(** A parsed field list asks for exactly the fields named: no name twice, only
    known names, every name asked for is there itself or through its whole
    object, and no leaf beside its object. *)
Theorem Parse_spec raw policy custom fs :
  policy <> Rejected -> trim_space raw <> "" -> Parse raw true policy custom = Ok fs ->
  NoDup fs /\
  (forall n, n ∈ fs -> n ∈ valid_names custom /\ n ∈ map trim_space (str_split ","%char raw) /\ ~ (dotted n = true /\ root n ∈ fs)) /\
  (forall n, n ∈ map trim_space (str_split ","%char raw) -> n ∈ fs \/ dotted n = true /\ root n ∈ map trim_space (str_split ","%char raw)).
Proof.
  intros Hp Hr. unfold Parse. rewrite bool_decide_eq_false_2 by done. cbn [negb orb].
  rewrite (proj2 (String.eqb_neq _ _) Hr). destruct (collect _ _ []) as [out|] eqn:E; [|done]. intros [= <-].
  destruct (collect_spec _ _ _ _ E (NoDup_nil_2)) as (H1 & H2 & H3).
  assert (Hin : forall n, n ∈ out <-> n ∈ map trim_space (str_split ","%char raw)) by (intros n; rewrite H2; set_solver).
  split_and!.
  - unfold compact. by apply NoDup_ListNoDup, List.NoDup_filter, NoDup_ListNoDup.
  - intros n [Hn Hnot]%compact_spec. apply Hin in Hn. split_and!; [auto|done|].
    intros [Hd Hrt]. apply compact_spec in Hrt as [Hrt _]. by apply Hnot.
  - intros n Hn. destruct (decide (dotted n = true /\ root n ∈ out)) as [[Hd Hrt]|Hnot].
    + right. split; [done|]. by apply Hin.
    + left. apply compact_spec. split; [by apply Hin|done].
Qed.

Lemma Parse_spec_witness :
  NoDup ["key"; "status"; "fields.a"] /\ "status.key" ∉ ["key"; "status"; "fields.a"].
Proof.
  pose proof (Parse_spec "key, status.key,status,fields.a,key" Required ["a"] ["key"; "status"; "fields.a"]) as H.
  destruct H as (H1 & H2 & _); [discriminate|vm_compute; discriminate|vm_compute; reflexivity|].
  split; [exact H1|]. intros Hin. destruct (H2 _ Hin) as (_ & _ & Hn). apply Hn. split; [reflexivity|].
  apply mem_str_spec. reflexivity.
Defined.

(** * The SQL text *)

(** A name with the custom field's key hidden. *)
Definition hide (name : string) : string :=
  match custom_leaf name with Some _ => "fields.x" | None => name end.

Lemma sql_parts_hide start fields : forall parts args args' seen ps out,
  length args = length args' -> sql_parts start fields parts args seen = Some (ps, out) ->
  out = args ++ omap custom_leaf fields /\ exists out', sql_parts start (map hide fields) parts args' seen = Some (ps, out').
Proof.
  induction fields as [|name fields IH]; intros parts args args' seen ps out Hl H; cbn [sql_parts map omap list_omap] in *.
  - injection H as <- <-. rewrite app_nil_r. split; [done|by eexists].
  - destruct (custom_leaf name) as [leaf|] eqn:Hc.
    + assert (hide name = "fields.x") as -> by (unfold hide; by rewrite Hc).
      change (custom_leaf "fields.x") with (Some "x"). cbn iota.
      assert (Hl' : length (args ++ [leaf]) = length (args' ++ ["x"])) by (rewrite !length_app; simpl; lia).
      destruct (IH _ _ _ _ _ _ Hl' H) as [-> H2]. rewrite <- app_assoc. split; [done|]. by rewrite <- Hl'.
    + assert (hide name = name) as -> by (unfold hide; by rewrite Hc). rewrite Hc. destruct (mem_str (root name) seen); [by apply IH|]. destruct (find_field (root name)); [|done]. by apply IH.
Qed.

(** Custom field names are bound, never interpolated: the arguments are exactly
    the custom names asked for, in order, and the SQL text is the same when
    each of them is replaced by another. *)
Theorem SQL_custom_bound fields start text args :
  SQL fields start = Some (text, args) ->
  args = omap custom_leaf fields /\ exists args', SQL (map hide fields) start = Some (text, args').
Proof.
  unfold SQL. destruct (sql_parts start fields [] [] []) as [[ps out]|] eqn:E; [|done].
  destruct (sql_parts_hide _ _ _ _ [] _ _ _ eq_refl E) as [-> [out' ->]].
  destruct (merge_parts ps); intros [= <- <-]; (split; [done|by eexists]).
Qed.

Definition hostile : list string := ["key"; "fields.a'); DROP TABLE item; --"; "status.key"].

Lemma SQL_custom_bound_witness :
  exists text, SQL hostile 3 = Some (text, ["a'); DROP TABLE item; --"]) /\ exists args', SQL (map hide hostile) 3 = Some (text, args').
Proof.
  eexists. split; [vm_compute; reflexivity|].
  eapply (SQL_custom_bound hostile 3). vm_compute. reflexivity.
Defined.

(** * Trimming *)

(** The value a name denotes in an object: null when it is not there. *)
Definition path (m : list (string * json)) (name : string) : json :=
  match cut name with
  | (root, None) => value_of m root
  | (root, Some leaf) => match value_of m root with JObj o => value_of o leaf | _ => JNull end
  end.

(** * The projection of parsed fields *)

(** A name [SQL] does not panic on. *)
Definition known (name : string) : bool :=
  match custom_leaf name with Some _ => true | None => match find_field (root name) with Some _ => true | None => false end end.

Lemma valid_known custom n : n ∈ valid_names custom -> known n = true.
Proof.
  assert (Hfix : forallb known (map Name Registry ++ leaf_names) = true) by (vm_compute; reflexivity). rewrite forallb_forall in Hfix.
  unfold valid_names. rewrite app_assoc. intros [H|H]%elem_of_app; [by apply Hfix, list_elem_of_In|].
  apply list_elem_of_In, in_map_iff in H as (k & <- & _). unfold known, custom_leaf, root, cut. by rewrite chars_app.
Qed.

Lemma parse_known raw present policy custom fs : Parse raw present policy custom = Ok fs -> forall n, n ∈ fs -> known n = true.
Proof.
  unfold Parse. destruct (bool_decide (policy = Rejected)); [destruct present; [done|]; intros E; injection E as <-; by intros n ?%elem_of_nil|].
  destruct (_ || _).
  - destruct (bool_decide _); [done|]. destruct present; [done|]. intros E. injection E as <-. intros n Hn.
    apply (valid_known custom). unfold valid_names. apply elem_of_app. by left.
  - destruct (collect _ _ _) as [out|] eqn:E; [|done]. intros E2. injection E2 as <-. intros n [Hn _]%compact_spec.
    apply collect_spec in E as (_ & H1 & H2); [|constructor]. apply H1 in Hn as [Hn|Hn]; [by apply elem_of_nil in Hn|].
    by apply (valid_known custom), H2.
Qed.

Lemma sql_parts_total start fields : forall parts args seen,
  (forall n, n ∈ fields -> known n = true) -> is_Some (sql_parts start fields parts args seen).
Proof.
  induction fields as [|n fields IH]; intros parts args seen H; [by eexists|]. cbn [sql_parts].
  assert (Hn := H n ltac:(apply list_elem_of_here)). assert (Hrest : forall m, m ∈ fields -> known m = true) by (intros m Hm; by apply H, list_elem_of_further).
  unfold known in Hn. destruct (custom_leaf n); [by apply IH|]. destruct (mem_str _ _); [by apply IH|]. destruct (find_field _); [by apply IH|done].
Qed.

(** A validated projection never panics. *)
Lemma SQL_total raw present policy custom fs start : Parse raw present policy custom = Ok fs -> is_Some (SQL fs start).
Proof.
  intros H. unfold SQL. destruct (sql_parts_total start fs [] [] [] (parse_known _ _ _ _ _ H)) as [[parts args] ->].
  destruct (merge_parts parts); by eexists.
Qed.

Lemma value_of_set k k' v m : value_of (obj_set k v m) k' = if String.eqb k' k then v else value_of m k'.
Proof. unfold value_of. rewrite obj_get_set. by destruct (String.eqb k' k). Qed.
(* ===== verification/Cursor.v ===== *)
(** Pagination, [internal/api/cursor.go], [pages.go] and [changes.go]: signed
    cursors bound to a request, page limits, and pages by identifier. *)
From S2P Require Import Prelude Utf8 Float Json Base64 Journal.
Open Scope nat_scope.

Module Cursor.

(** A sort value: a JSON scalar, a number by its text. *)
Inductive sort_value := SNull | SBool (b : bool) | SNumber (s : string) | SText (s : string).

Record Cursor_ := mkCursor { Version : Z; After : string; Sort : list sort_value; Upper : string; Scope_ : string; At : string }.

Section cursor.
Context {CR : Crypto} {CC : Codec Cursor_}.

(** [sha256.Size] *)
Definition mac_size : nat := 32.

Definition EncodeCursor (c : Cursor_) (key : string) : string :=
  let raw := marshal (mkCursor 1 (After c) (Sort c) (Upper c) (Scope_ c) (At c)) in
  Base64.encode Base64.url (raw ++ hmac_sha256 (chars key) raw).

Definition invalid {A} : result string A := Err "cursor is invalid for this request; restart from the first page".

Definition DecodeCursor (token key scope : string) : result string Cursor_ :=
  if (8192 <? Z.of_nat (String.length token))%Z then invalid
  else match Base64.decode Base64.url token with
  | None => invalid
  | Some raw =>
      if length raw <=? mac_size then invalid
      else
        let data := take (length raw - mac_size) raw in
        let signature := drop (length raw - mac_size) raw in
        if negb (bool_decide (signature = hmac_sha256 (chars key) data)) then invalid
        else match unmarshal data with
             | Err _ => invalid
             | Ok c =>
                 if negb (Version c =? 1)%Z || negb (String.eqb (Scope_ c) scope) || String.eqb (After c) "" || String.eqb (Upper c) ""
                 then invalid else Ok c
             end
  end.

(** * Requests *)

(** [url.Values]: every value of a key, in order. *)
Definition query := list (string * list string).
Definition q_all (q : query) (k : string) : list string := match obj_get k q with Some l => l | None => [] end.
Definition q_get (q : query) (k : string) : string := match q_all q k with v :: _ => v | [] => "" end.
Definition q_has (q : query) (k : string) : bool := match obj_get k q with Some _ => true | None => false end.

Definition PageLimit (q : query) : result string nat :=
  if q_has q "offset" then Err "offset is not supported; use cursor pagination"
  else if (1 <? length (q_all q "limit")) || (1 <? length (q_all q "cursor")) then Err "send one limit and one cursor"
  else if negb (q_has q "limit") then Ok 50
  else match parse_int64 (q_get q "limit") with
       | Some n => if (n <? 1)%Z || (200 <? n)%Z then Err "limit must be between 1 and 200" else Ok (Z.to_nat n)
       | None => Err "limit must be between 1 and 200"
       end.

(** [url.QueryEscape] *)
Definition hex_upper (n : nat) : ascii := if n <? 10 then Ascii.ascii_of_nat (48 + n) else Ascii.ascii_of_nat (55 + n).
Definition escape_char (c : ascii) : list ascii :=
  if byte_in 48 57 c || byte_in 65 90 c || byte_in 97 122 c || existsb (Ascii.eqb c) (chars "-_.~") then [c]
  else if Ascii.eqb c " "%char then ["+"%char]
  else ["%"%char; hex_upper (byte_of c / 16); hex_upper (byte_of c mod 16)].
Definition query_escape (s : string) : string := of_chars (concat (map escape_char (chars s))).

(** [q.Encode]: by key, then by value in order. *)
Definition query_encode (q : query) : string :=
  str_join "&" (concat (map (fun k => map (fun v => query_escape k +:+ "=" +:+ query_escape v) (q_all q k))
    (sort_strings (remove_dups (q.*1))))).

Record request := mkRequest { WorkspaceID : string; UserID : string; Path : string; Query : query }.

Definition nl : string := String newline "".

Definition cursorScope (r : request) : string :=
  hex (sha256 (chars (WorkspaceID r +:+ nl +:+ UserID r +:+ nl +:+ Path r +:+ nl +:+
                      query_encode (obj_del "limit" (obj_del "cursor" (Query r)))))).

(** * Pages of an authored SELECT *)

Definition zeroID : string := "00000000-0000-0000-0000-000000000000".

Record Page := mkPage { Data : list json; NextCursor : option string }.

(** The rows of the base query: an identifier and a document each, in any order. *)
Definition table := list (string * json).

(** Identifiers compare like their canonical text. *)
Definition id_le (a b : string) : bool := negb (str_lt b a).
Definition by_id (a b : string * json) : Prop := id_le a.1 b.1 = true.
#[export] Instance by_id_dec : RelDecision by_id.
Proof. intros a b. unfold by_id. apply _. Defined.

(** [WHERE id > after AND id <= upper ORDER BY id] *)
Definition between (t : table) (after upper : string) : table :=
  merge_sort by_id (List.filter (fun row => str_lt after row.1 && id_le row.1 upper) t).

(** [SELECT id ... ORDER BY id DESC LIMIT 1], the zero identifier when there is no row. *)
Definition max_id (t : table) : string :=
  match last (merge_sort by_id t) with Some row => row.1 | None => zeroID end.

(** The loop over at most [limit + 1] rows. *)
Fixpoint collect (key : string) (limit : nat) (rows : table) (c : Cursor_) (data : list json) : Page :=
  match rows with
  | [] => mkPage data None
  | (id, doc) :: rows =>
      if length data =? limit then mkPage data (Some (EncodeCursor c key))
      else collect key limit rows (mkCursor (Version c) id (Sort c) (Upper c) (Scope_ c) (At c)) (data ++ [doc])
  end.

(** [projectedPage]; [doc_of] is the projection of a document, the identity for
    [jsonPage]. *)
Definition projectedPage (key : string) (doc_of : json -> json) (t : table) (r : request) : result string Page :=
  let* limit := PageLimit (Query r) in
  let scope := cursorScope r in
  let token := q_get (Query r) "cursor" in
  let* c := if String.eqb token "" then Ok (mkCursor 0 zeroID [] (max_id t) scope "")
            else DecodeCursor token key scope in
  let rows := take (limit + 1) (between t (After c) (Upper c)) in
  Ok (collect key limit ((fun row => (row.1, doc_of row.2)) <$> rows) c []).

Definition jsonPage (key : string) (t : table) (r : request) : result string Page := projectedPage key (fun d => d) t r.

(** * The change feed *)

(** [changes]: the events after a sequence number, at most [limit], and the number
    to ask for next. *)
Definition changes (log : list (Z * json)) (q : query) : result string (list json * Z) :=
  if q_has q "cursor" || (1 <? length (q_all q "since_seq"))
  then Err "Send one since_seq value; cursor is not supported on changes."
  else
    let* limit := PageLimit q in
    let* since := if q_has q "since_seq" then
                    match parse_int64 (q_get q "since_seq") with
                    | Some n => if (n <? 0)%Z then Err "since_seq must be a nonnegative sequence number returned by this workspace." else Ok n
                    | None => Err "since_seq must be a nonnegative sequence number returned by this workspace."
                    end
                  else Ok 0%Z in
    let rows := take limit (List.filter (fun e => (since <? e.1)%Z) log) in
    Ok (rows.*2, match last rows with Some e => e.1 | None => since end).

End cursor.
End Cursor.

__Work instructions__
Set the entries down again exactly, beginning with their first line and ending with the line that contains "- unfold compact."; omit all other lines.

__Answer to the problem__
(** A parsed field list asks for exactly the fields named: no name twice, only
    known names, every name asked for is there itself or through its whole
    object, and no leaf beside its object. *)
Theorem Parse_spec raw policy custom fs :
  policy <> Rejected -> trim_space raw <> "" -> Parse raw true policy custom = Ok fs ->
  NoDup fs /\
  (forall n, n ∈ fs -> n ∈ valid_names custom /\ n ∈ map trim_space (str_split ","%char raw) /\ ~ (dotted n = true /\ root n ∈ fs)) /\
  (forall n, n ∈ map trim_space (str_split ","%char raw) -> n ∈ fs \/ dotted n = true /\ root n ∈ map trim_space (str_split ","%char raw)).
Proof.
  intros Hp Hr. unfold Parse. rewrite bool_decide_eq_false_2 by done. cbn [negb orb].
  rewrite (proj2 (String.eqb_neq _ _) Hr). destruct (collect _ _ []) as [out|] eqn:E; [|done]. intros [= <-].
  destruct (collect_spec _ _ _ _ E (NoDup_nil_2)) as (H1 & H2 & H3).
  assert (Hin : forall n, n ∈ out <-> n ∈ map trim_space (str_split ","%char raw)) by (intros n; rewrite H2; set_solver).
  split_and!.
  - unfold compact. by apply NoDup_ListNoDup, List.NoDup_filter, NoDup_ListNoDup.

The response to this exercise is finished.